**THE PROBLEM:**
Up to and including the line containing "- apply append_known_handles, Hin.", set down each line of the entries below exactly, starting from the first, and leave out the rest.

___ LISTED ENTRIES ___

(** C1.  Docking the same window twice: the second call leaves the number of
    registry entries and their handles as the first call left them, the
    entry of the window then holds the metadata of the second call, and a
    registry with one entry per handle stays so. *)
Theorem dock_twice_same_handle embed_win screen1 screen2 info1 info2 g :
  let g1 := final_state (systray_request_handle X embed_win screen1 info1 g) in
  let g2 := final_state (systray_request_handle X embed_win screen2 info2 g1) in
  length (embedded g2) = length (embedded g1)
  /\ win <$> embedded g2 = win <$> embedded g1
  /\ registry_info (embedded g2) embed_win = Some (dock_info X info2 embed_win)
  /\ (NoDup (win <$> embedded g) ->
      NoDup (win <$> embedded g1) /\ NoDup (win <$> embedded g2)).
Proof.
  intros g1 g2. subst g2 g1. rewrite !final_state_request_handle. simpl.
  set (em1 := {| win := embed_win; phys_screen := screen1;
                 info := dock_info X info1 embed_win |}).
  set (em2 := {| win := embed_win; phys_screen := screen2;
                 info := dock_info X info2 embed_win |}).
  assert (Hin : win em2 ∈ (win <$> xembed_window_list_append (embedded g) em1))
    by apply (append_registers (embedded g) em1).
  repeat split.
  - apply append_same_length, Hin.
  - apply append_known_handles, Hin.
  - apply (append_registry_info _ em2).
  - apply append_NoDup. assumption.
  - do 2 apply append_NoDup. assumption.
Qed.


(** ** Reading the trace of a dock *)

Lemma omap_all_none {A B} (f : A -> option B) (l : list A) :
  (forall x, x ∈ l -> f x = None) -> omap f l = [].
Proof.
  induction l as [|x l IH]; intros Hall; [reflexivity|].
  csimpl. rewrite (Hall x) by (apply elem_of_cons; left; reflexivity).
  apply IH. intros y Hy. apply Hall, elem_of_cons. right. assumption.
Qed.
(** * EggWars spawner / filter generator (eggwars_spawners_filters_gen.py)

    A shallow embedding of [generar_xml_eggwars] and of the pieces of the
    Python runtime it relies on: the compiled pattern [patron], the
    element tree handed back by [ET.parse], the static table
    [CONFIG_GENERADORES], [list.sort] with a key, and [print].

    Conventions.
    - A Python [str] is a [string]; a character is a code point below 256
      (type [ascii]).  On that range [\d] is exactly ['0'..'9'] and [.] is
      every character but the line feed.
    - A Python [dict] is a [gmap]; the dictionaries appended to
      [generadores_encontrados] all have the same five keys and are a
      record.
    - [print] appends to a trace, one entry per call; an entry keeps the
      fields interpolated in the f-string, and [render] gives the text.
    - [ET.parse] is a parameter of the run: it answers with the root
      element or with the exception it raises.
    - The embedding is of the function [generar_xml_eggwars]; the block
      that asks for the path and calls it is left out. *)

From Stdlib Require Import String Ascii List Bool Arith Lia.
From Stdlib Require Import Sorting.Permutation Sorting.Sorted OrderedTypeEx.
From stdpp Require Import gmap strings pretty.
Import ListNotations.

Open Scope string_scope.
Open Scope list_scope.

(* stdpp freezes [String.append] under [simpl]; the proofs below compute
   with it. *)
#[local] Arguments String.append !_ _ / : simpl nomatch.

(** * The program *)

(** ** Strings *)

Module Str.

(** [all c s]: every character of [s] satisfies [c]. *)
Fixpoint all (c : ascii -> bool) (s : string) : bool :=
  match s with
  | EmptyString => true
  | String a s' => c a && all c s'
  end.

(** [strip l s]: [s] without its prefix [l], when [l] is a prefix. *)
Fixpoint strip (l s : string) : option string :=
  match l, s with
  | EmptyString, _ => Some s
  | String a l', String b s' => if Ascii.eqb a b then strip l' s' else None
  | String _ _, EmptyString => None
  end.

(** [contains l s]: [l] occurs somewhere in [s] ([l in s] in Python). *)
Fixpoint contains (l s : string) : bool :=
  match strip l s with
  | Some _ => true
  | None => match s with
            | EmptyString => false
            | String _ s' => contains l s'
            end
  end.

End Str.

(** ** The [re] engine on the fragment used by [patron]

    [re.compile(r"^team-(.+)-generator-(.+)-(\d+)$")] is a sequence of
    literals, capturing groups [(c+)] over a character class, and the end
    anchor.  [Pattern.match] starts at position 0, where [^] holds, and
    runs the backtracking search: a greedy [c+] first takes as many
    characters as it can and gives them back one at a time until the rest
    of the pattern matches. *)

Module Re.

Inductive cls := Dot | Digit.

Definition is_newline (a : ascii) : bool := Ascii.eqb a "010"%char.

Definition is_digit (a : ascii) : bool :=
  ((48 <=? nat_of_ascii a) && (nat_of_ascii a <=? 57))%nat.

Definition in_cls (c : cls) (a : ascii) : bool :=
  match c with
  | Dot => negb (is_newline a)
  | Digit => is_digit a
  end.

___

**ANSWER SECTION:**
(** C1.  Docking the same window twice: the second call leaves the number of
    registry entries and their handles as the first call left them, the
    entry of the window then holds the metadata of the second call, and a
    registry with one entry per handle stays so. *)
Theorem dock_twice_same_handle embed_win screen1 screen2 info1 info2 g :
  let g1 := final_state (systray_request_handle X embed_win screen1 info1 g) in
  let g2 := final_state (systray_request_handle X embed_win screen2 info2 g1) in
  length (embedded g2) = length (embedded g1)
  /\ win <$> embedded g2 = win <$> embedded g1
  /\ registry_info (embedded g2) embed_win = Some (dock_info X info2 embed_win)
  /\ (NoDup (win <$> embedded g) ->
      NoDup (win <$> embedded g1) /\ NoDup (win <$> embedded g2)).
Proof.
  intros g1 g2. subst g2 g1. rewrite !final_state_request_handle. simpl.
  set (em1 := {| win := embed_win; phys_screen := screen1;
                 info := dock_info X info1 embed_win |}).
  set (em2 := {| win := embed_win; phys_screen := screen2;
                 info := dock_info X info2 embed_win |}).
  assert (Hin : win em2 ∈ (win <$> xembed_window_list_append (embedded g) em1))
    by apply (append_registers (embedded g) em1).
  repeat split.
  - apply append_same_length, Hin.
  - apply append_known_handles, Hin.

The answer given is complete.